There are those who decry the annual hunting season on Manitoulin Island, characterizing it as an inhuman blood sport geared solely on the boasting rights inherent in a big rack trophy on the rec room wall.
Each season, The Expositor finds itself in the sights of those who oppose hunting and being excoriated for covering, and even encouraging, the hunting and killing of God’s gentle creatures. Usually, but not always, these folks are transplants to rural living—used to hunter-gathering their groceries at the local supermarket or through online delivery services.
Certainly, the boasting rights inherent in a successful hunt are part and parcel of the experience, but for many Islanders, Indigenous and non-Indigenous, the annual hunt is an opportunity to fill the larder with a healthy store of protein. There is a reason that hunting is a right enshrined in the treaty rights of First Nations and other Indigenous peoples—it is far more than just a “sport.”
For Indigenous peoples, hunting is an integral part of the culture and lifestyle, one that non-Indigenous governments have long tried to suppress in an effort to separate the people from their traditional interactions with the land and to force those communities into a more settled and agrarian lifestyle. Much of the rationale for those efforts comes from the self-serving propaganda of colonial governments seeking to find land for incoming settlers—ignoring the fact that most Indigenous communities on Turtle Island were primarily agrarian in nature.
Corn, beans and squash are the “Three Sisters” that formed the cornerstone of Indigenous diets and, along with fishing and hunting, sustained Indigenous peoples for countless generations.
Hunting is also an important part of Northern Ontario culture for non-Indigenous peoples as well, albeit one that has faded somewhat as they have become ever more separated from the land and the source of their sustenance.
For both cultures, hunting is a rite of passage, where older generations bond with succeeding generations to reaffirm those weakening bonds with the land.
In a time when the eyes of our youth are increasingly focused on the small screens in the palm of their hands and less and less on the world around them, hunting and fishing provide opportunities to get out in the fresh air and communicate with those around them in a meaningful way.

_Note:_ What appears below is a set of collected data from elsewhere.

(* ===== verification/Audio.v ===== *)
(** * The stage sequence and the browser's audio support

    SoundController creates its [AudioContext] on the first sound
    ([init]); a browser without the constructor makes [init] throw a
    TypeError, and every [playTone] with it.  [GiftBox.handleClick] plays
    its two sounds before calling [onClick], so on such a browser the click
    on the gift box throws before [nextStage] runs.  This file shows both
    sides: with the constructor, the click opens the box; without it, the
    page can never leave GIFT_BOX except through the "Yes" button, against
    spec section 7 (audio failure does not affect the stage sequence). *)

From S2P Require Import Prelude Stage Timers Dom Sound GiftBox Overlay Scene App AppFacts AppInv.
From Stdlib Require Import QArith.
Local Close Scope Q_scope.
Local Open Scope js_scope.

(** ** The audio state along a run *)

Lemma update_hooks_ctx f : js_preserves ctx_ok (update_hooks f).
Proof. intros w Hw. exact Hw. Qed.

#[local] Hint Resolve update_hooks_ctx : vd.

Lemma sound_ops_ctx_world :
  js_preserves ctx_ok (playPop (St := World)) /\ js_preserves ctx_ok (playBoop (St := World)) /\
  js_preserves ctx_ok (playSparkle (St := World)) /\ js_preserves ctx_ok (playBackground (St := World)) /\
  (forall t, js_preserves ctx_ok (run_sound_task (St := World) t)).
Proof. apply sound_ops_ctx. Qed.

Lemma playPop_ctx : js_preserves ctx_ok (playPop (St := World)).
Proof. apply sound_ops_ctx_world. Qed.
Lemma playBoop_ctx : js_preserves ctx_ok (playBoop (St := World)).
Proof. apply sound_ops_ctx_world. Qed.
Lemma playSparkle_ctx : js_preserves ctx_ok (playSparkle (St := World)).
Proof. apply sound_ops_ctx_world. Qed.
Lemma playBackground_ctx : js_preserves ctx_ok (playBackground (St := World)).
Proof. apply sound_ops_ctx_world. Qed.

#[local] Hint Resolve playPop_ctx playBoop_ctx playSparkle_ctx playBackground_ctx : vd.

Lemma dispatch_ctx i : js_preserves ctx_ok (dispatch i).
Proof.
  unfold dispatch. apply js_preserves_bind; [apply js_preserves_get|intros w].
  unfold page_scene. rewrite mounted_giftbox_stage.
  destruct i; simpl; js_preserve;
    unfold startExperience, nextStage, handleClick, handleYesClick, handlePointerOver,
      handlePointerOut, box_setter, setStage, updateStage, setHasStarted, setHovered, setHoveredOpen in *;
    js_preserve.
Qed.

Lemma run_task_ctx t : js_preserves ctx_ok (run_task t).
Proof. destruct t as [[]|[]|st]; simpl; [apply update_hooks_ctx..|apply sound_ops_ctx_world]. Qed.

Lemma run_task_rest t : js_rel rest_frame (run_task t).
Proof. destruct t as [[]|[]|st]; simpl; [apply update_hooks_rest..|apply sound_ops_rest]. Qed.

Lemma ctx_ok_transport w w' : w_sound w' = w_sound w -> w_env w' = w_env w -> ctx_ok w -> ctx_ok w'.
Proof. unfold ctx_ok. simpl. by intros -> ->. Qed.

Lemma handle_audio m w :
  js_preserves ctx_ok m -> ctx_ok w ->
  ctx_ok (handle m w) /\ w_env (handle m w) = w_env (fst (m w)).
Proof.
  intros Hm Hw. pose proof (Hm w Hw) as H1. unfold handle. destruct (m w) as [w1 r]. simpl in *.
  destruct (commit_keeps (report r w1)) as (_ & _ & _ & Hs & He & _).
  assert (w_sound (report r w1) = w_sound w1 /\ w_env (report r w1) = w_env w1) as [Hs1 He1]
    by (destruct r; done).
  unfold js_exec. split; [|congruence]. eapply ctx_ok_transport; [| |exact H1]; congruence.
Qed.

Lemma step_audio w i : ctx_ok w -> ctx_ok (step i w) /\ w_env (step i w) = w_env w.
Proof.
  intros Hw. destruct i; cbn [step];
    try lazymatch goal with
    | |- context [handle (dispatch ?i) w] =>
        destruct (handle_audio (dispatch i) w (dispatch_ctx i) Hw) as [? ->];
        split; [done|];
        by destruct (js_rel_at _ _ _ _ (snd (dispatch i w)) (dispatch_rest i) (surjective_pairing _))
          as (_ & ? & _)
    end.
  - destruct (sched_pop (w_sched w)) as [[t q]|]; [|by split].
    destruct (handle_audio (run_task (tm_task t)) (set_sched q w) (run_task_ctx _) Hw) as [? ->].
    split; [done|].
    by destruct (js_rel_at _ _ _ _ (snd (run_task (tm_task t) (set_sched q w))) (run_task_rest _)
                  (surjective_pairing _)) as (_ & ? & _).
  - split; [exact Hw|reflexivity].
Qed.

(** ** The gift box click *)

Lemma handleClick_audio w :
  init_can_run w ->
  exists w', handleClick (mk_giftbox_props (Some nextStage) false) w = (w', Ok tt) /\
             w_hooks w' = with_stage (next_stage (stage (w_hooks w))) (w_hooks w).
Proof.
  intros Hrun. unfold handleClick. cbn [onClick isOpen negb].
  destruct (playPop_can_run w Hrun) as (w1 & E1 & _).
  pose proof (sound_hooks _ _ _ _ (proj1 sound_ops_frame) E1) as H1.
  rewrite (js_bind_ok _ _ _ _ _ E1).
  destruct (playSparkle w1) as [w2 r] eqn:E2.
  pose proof (schedule_sparkles_ok 0 sparkle_tones w1) as Hr. unfold playSparkle in E2.
  rewrite E2 in Hr. simpl in Hr. subst r.
  pose proof (sound_hooks _ _ _ _ (proj1 (proj2 (proj2 sound_ops_frame))) E2) as H2.
  rewrite (js_bind_ok _ _ _ _ _ E2). unfold nextStage, updateStage. rewrite update_hooks_run.
  eexists. split; [done|]. simpl. by rewrite H2, H1.
Qed.

Lemma dispatch_ClickBox w :
  stage (w_hooks w) = GIFT_BOX ->
  dispatch ClickBox w = handleClick (mk_giftbox_props (Some nextStage) false) w.
Proof.
  intros Hs. unfold dispatch, js_bind, js_get. cbn -[handleClick mounted_giftbox page_scene].
  unfold page_scene. by rewrite mounted_giftbox_stage, Hs.
Qed.

Lemma handle_throw m w w' e :
  m w = (w', Throw e) ->
  stage (w_hooks (handle m w)) = stage (w_hooks w') /\ w_errors (handle m w) = w_errors w' ++ [e].
Proof.
  intros Hm. unfold handle. rewrite Hm. unfold js_exec.
  destruct (commit_keeps (report (Throw e) w')) as (Hs & _ & _ & _ & _ & He & _). by rewrite Hs, He.
Qed.

Lemma no_ctx w : ctx_ok w -> has_AudioContext (w_env w) = false -> audioContext (w_sound w) = None.
Proof. unfold ctx_ok. simpl. destruct (audioContext (w_sound w)); [intros []; congruence|done]. Qed.

Lemma box_click_no_audio w :
  ctx_ok w -> has_AudioContext (w_env w) = false -> stage (w_hooks w) = GIFT_BOX ->
  stage (w_hooks (step ClickBox w)) = GIFT_BOX /\
  w_errors (step ClickBox w) = w_errors w ++ [TypeError "window.AudioContext is not a constructor"].
Proof.
  intros Hc Ha Hs. cbn [step].
  assert (dispatch ClickBox w = (w, Throw (TypeError "window.AudioContext is not a constructor"))) as E.
  { rewrite dispatch_ClickBox by done. unfold handleClick. cbn [onClick isOpen negb].
    apply js_bind_throw. apply playPop_no_constructor; [by apply no_ctx|exact Ha]. }
  destruct (handle_throw _ _ _ _ E) as [-> ->]. done.
Qed.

While primarily a male-dominated activity, it is true, hunting is not limited to only those of the male gender. There are plenty of Island women who take to the hunting camp each season as well—and not just to cook!
For many Island landowners, particularly farmers whose constant struggles with a livelihood that depends upon the vagaries of the environment, the annual hunting season provides a welcome source of income that helps offset continually rising property taxes.
Finally, there is a certain hubris in our advanced Western societies that suggests that the technologies that sustain our otherwise unsustainable existence, with huge concentrations of our populations piled storey upon storey in urban centres that produce no food yet consume immense amounts of vegetable, meat and fish each and every day, will continue unabated. Hunting passes on survival skills that, should the unthinkable come to pass and humanity’s seemingly growing insanity destroys the very technologies that sustain us, will once again come into their own.
Hunting in Northern Ontario is far more than “just a sport,” it is an integral part of our joint heritage and provides an important connection to the land in a world where those connections are becoming more and more tenuous. It must be conducted in a manner that protects our natural resources for seven generations into the future and beyond, but it must remain protected as part of our Northern identity.
We may be Canadian, but when it comes to supporting hunting, we offer no apology. Sorry—not sorry!